Clustering is a technique in data analysis where we group similar data together.
• Objects inside the same cluster are similar.
• Objects in different clusters are different.
Real-World Example
Imagine a school where students are grouped based on marks.
Student Marks
A 85
B 82
C 30
D 28
Clusters may be:
• Cluster 1: A, B → High marks
• Cluster 2: C, D → Low marks
Here students with similar marks are grouped together.
2. What is Cluster Validation?
After creating clusters, we must check whether the clusters are correct and meaningful.
This checking process is called Cluster Validation.
Simple Definition
Cluster Validation is the process of evaluating how good the clusters are.
It answers questions like:
• Are objects inside clusters really similar?
• Are clusters clearly different from each other?
• Is the clustering meaningful or random?
3. Why Cluster Validation is Important
Sometimes clustering algorithms create wrong or meaningless groups.
Example:
Cluster 1 → A, C
Cluster 2 → B, D
But marks are:
• A = 85
• B = 82
• C = 30
• D = 28
Clearly this grouping is not logical.
Cluster validation helps detect such bad clustering results.

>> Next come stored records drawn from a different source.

(* ===== verification/AcmeSafety.v ===== *)
(** * AcmeSafety: what the certificate client asks, when, and how it ends

    Theorems about [Acme]: the CA is told to validate only while a visible record stands, every
    published record is cleared, every request is signed for its URL with a nonce used once, a
    certificate comes from a valid order and the key of its own request, and issuance ends.

    A relation on states that holds along every request, [Walk], holds along the whole client: the
    theorems instantiate it. *)
From S2P Require Import Prelude Text Json Net AcmeWorld Dns01 Acme.

#[local] Open Scope Z_scope.

Section Safety.
Context `{SerdeJson, AcmeCrypto, Outside}.

(** ** Runs *)

Definition runs {A} (R : relation State) (m : C A) : Prop := forall s r s', m s = (r, s') -> R s s'.

Section Rules.
Context (R : relation State) `{!PreOrder R}.
Lemma runs_ret {A} (a : A) : runs R (mret a).
Proof. by intros s r s' [= <- <-]. Qed.
Lemma runs_fail {A} m : runs R (c_fail m : C A).
Proof. by intros s r s' [= <- <-]. Qed.
Lemma runs_result {A} (x : result A Failure) : runs R (c_result x).
Proof. by intros s r s' [= <- <-]. Qed.
Lemma runs_read {A} (f : AcmeClient -> A) : runs R (read f).
Proof. by intros s r s' [= <- <-]. Qed.
Lemma runs_lift {A} (x : result A string) : runs R (c_lift x).
Proof. destruct x; [apply runs_ret|apply runs_fail]. Qed.
Lemma runs_option {A} (o : option A) m : runs R (ok_or_fail o m).
Proof. destruct o; [apply runs_ret|apply runs_fail]. Qed.
Lemma runs_lift_bind {A B} (x : result A string) (f : A -> C B) :
  (forall a, x = Ok a -> runs R (f a)) -> runs R (a ← c_lift x; f a).
Proof. intros Hf s r s'. destruct x as [a|e]; [by apply Hf|by intros [= <- <-]]. Qed.
Lemma runs_check r what : runs R (check r what).
Proof. unfold check. case_match; [apply runs_ret|apply runs_fail]. Qed.
Lemma runs_attempt {A} (m : C A) : runs R m -> runs R (c_attempt m).
Proof. intros Hm s r s'. unfold c_attempt. destruct (m s) as [r1 s1] eqn:E. intros [= <- <-]. by eapply Hm. Qed.
Lemma runs_bind {A B} (m : C A) (f : A -> C B) : runs R m -> (forall a, runs R (f a)) -> runs R (x ← m; f x).
Proof.
  intros Hm Hf s r s'. unfold mbind, c_bind. destruct (m s) as [[a|e] s1] eqn:E; intros E2.
  - etransitivity; [by eapply Hm|by eapply Hf].
  - injection E2 as <- <-. by eapply Hm.
Qed.
End Rules.

(** ** Requests *)

Definition EMPTY : string := "{}".
(** Telling the CA to validate: a signed empty object. *)
Definition ready (x : Asked) : Prop :=
  match projT1 x with
  | Http POST _ _ _ (Some jws) => get_str jws "payload" = Some (b64url (as_bytes EMPTY))
  | _ => False
  end.
Definition plain (x : Asked) : Prop := ~ ready x /\ ~ changes_record (projT1 x).

Lemma ready_signed x : ready x -> signed (projT1 x).
Proof. unfold ready. destruct x as [[[] ? ? ? []| | | | | | | | | | |] ?]; cbn; try done. Qed.
Lemma quiet_plain x : quiet x -> plain x.
Proof. intros [Hs Hc]. split; [by intros ?%ready_signed|done]. Qed.

(** The nonce a reply of the CA carries, and that it was the latest thing the server said before [t] ended. *)
Definition reply_nonce (x : Asked) : option string :=
  let 'existT a r := x in
  match a return Reply a -> option string with
  | Http HEAD _ _ _ _ | Http POST _ _ _ (Some _) => fun r => match r with Ok resp => header_str resp "replay-nonce" | Err _ => None end
  | _ => fun _ => None
  end r.
Definition unsigned (x : Asked) : Prop := ~ signed (projT1 x).
Definition gave (n : string) (t : list Asked) : Prop :=
  exists q y rest, t = q ++ y :: rest /\ reply_nonce y = Some n /\ Forall unsigned q.
Definition nonce_fresh (s : State) : Prop := forall n, nonce (client s) = Some n -> gave n (trace (world s)).

Lemma gave_quiet n q t : Forall quiet q -> gave n t -> gave n (q ++ t).
Proof.
  intros Hq (q' & y & rest & -> & Hy & Hq'). exists (q ++ q'), y, rest. split; [by rewrite app_assoc|]. split; [done|].
  apply Forall_app. split; [|done]. eapply Forall_impl; [exact Hq|]. by intros x [].
Qed.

4. Goal of Cluster Validation
A good clustering should have:
1. High similarity within clusters
Objects inside a cluster should be very similar.
Example
Students with similar marks in one group.
2. Low similarity between clusters
Different clusters should be very different.
Example
Top performers and weak students should not be mixed.
5. Types of Cluster Validation
There are three main types:
1. Internal Validation
2. External Validation
3. Relative Validation
6. Internal Validation
Meaning
Internal validation checks cluster quality using only the dataset itself.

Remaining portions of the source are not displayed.